» EXCERPTED DATA:
━━━
Lemma while_open_cons fuel st self c rest :
  RSTree.open_list st = c :: rest ->
  RSTree.while_open (S fuel) st self =
  match dict_get self c with
  | None => (Raise KeyError, self)
  | Some row =>
    match RSTree.for_neighbors c (dict_keys row)
            {| RSTree.tree := RSTree.tree st;
               RSTree.marked := RSTree.marked st;
               RSTree.open_list := rest |} with
    | Ok st' => RSTree.while_open fuel st' self
    | Raise e => (Raise e, self)
    end
  end.
Proof.
  intros E. simpl. rewrite E. unfold bind at 1. rewrite find_neighbors_eq.
  destruct (dict_get self c) as [row|]; [|done].
  unfold bind, lift.
  by destruct (RSTree.for_neighbors _ _ _).
Qed.

Lemma for_neighbors_app c l1 l2 st :
  RSTree.for_neighbors c (l1 ++ l2) st =
  rbind (RSTree.for_neighbors c l1 st) (RSTree.for_neighbors c l2).
Proof.
  revert st. induction l1 as [|n l1 IH]; intros st; simpl; [done|].
  destruct (RSTree.visit c n st); simpl; auto.
Qed.

(** ** The network is only read *)

Lemma while_open_state fuel st self :
  (RSTree.while_open fuel st self).2 = self.
Proof.
  revert st. induction fuel as [|fuel IH]; intros st.
  - simpl. by destruct (RSTree.open_list st).
  - destruct (RSTree.open_list st) as [|c rest] eqn:E.
    + by rewrite while_open_nil.
    + rewrite (while_open_cons _ _ _ _ _ E).
      destruct (dict_get self c); [|done].
      destruct (RSTree.for_neighbors _ _ _); [apply IH | done].
Qed.

Lemma init_eq fuel root self :
  RSTree.init fuel root self =
  let st0 := {| RSTree.tree := [(root, [])]; RSTree.marked := [root];
                RSTree.open_list := [root] |} in
  match (RSTree.while_open fuel st0 self).1 with
  | Ok (Some st) =>
    (Ok (Some {| RSTree.root := root; RSTree.network := self;
                 RSTree._po_map := None; RSTree._max_po_map := None;
                 RSTree._desc_map := None; RSTree._min_po_map := None;
                 RSTree._tree := RSTree.tree st |}), self)
  | Ok None => (Ok None, self)
  | Raise e => (Raise e, self)
  end.
Proof.
  unfold RSTree.init, bind, get, ret. simpl.
  pose proof (while_open_state fuel
    {| RSTree.tree := [(root, [])]; RSTree.marked := [root];
       RSTree.open_list := [root] |} self) as Hs.
  destruct (RSTree.while_open _ _ _) as [[[st|]|e] self']; simpl in *;
    by subst.
Qed.
End RSTreeFacts.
━━━
» PROBLEM TO SOLVE: Only the lines from the one containing "(** ** The network is only read *)" through the last line above belong in your answer. Retype them exactly.

» FINAL ANSWER:
(** ** The network is only read *)

Lemma while_open_state fuel st self :
  (RSTree.while_open fuel st self).2 = self.
Proof.
  revert st. induction fuel as [|fuel IH]; intros st.
  - simpl. by destruct (RSTree.open_list st).
  - destruct (RSTree.open_list st) as [|c rest] eqn:E.
    + by rewrite while_open_nil.
    + rewrite (while_open_cons _ _ _ _ _ E).
      destruct (dict_get self c); [|done].
      destruct (RSTree.for_neighbors _ _ _); [apply IH | done].
Qed.

Lemma init_eq fuel root self :
  RSTree.init fuel root self =
  let st0 := {| RSTree.tree := [(root, [])]; RSTree.marked := [root];
                RSTree.open_list := [root] |} in
  match (RSTree.while_open fuel st0 self).1 with
  | Ok (Some st) =>
    (Ok (Some {| RSTree.root := root; RSTree.network := self;
                 RSTree._po_map := None; RSTree._max_po_map := None;
                 RSTree._desc_map := None; RSTree._min_po_map := None;
                 RSTree._tree := RSTree.tree st |}), self)
  | Ok None => (Ok None, self)
  | Raise e => (Raise e, self)
  end.
Proof.
  unfold RSTree.init, bind, get, ret. simpl.
  pose proof (while_open_state fuel
    {| RSTree.tree := [(root, [])]; RSTree.marked := [root];
       RSTree.open_list := [root] |} self) as Hs.
  destruct (RSTree.while_open _ _ _) as [[[st|]|e] self']; simpl in *;
    by subst.
Qed.
End RSTreeFacts.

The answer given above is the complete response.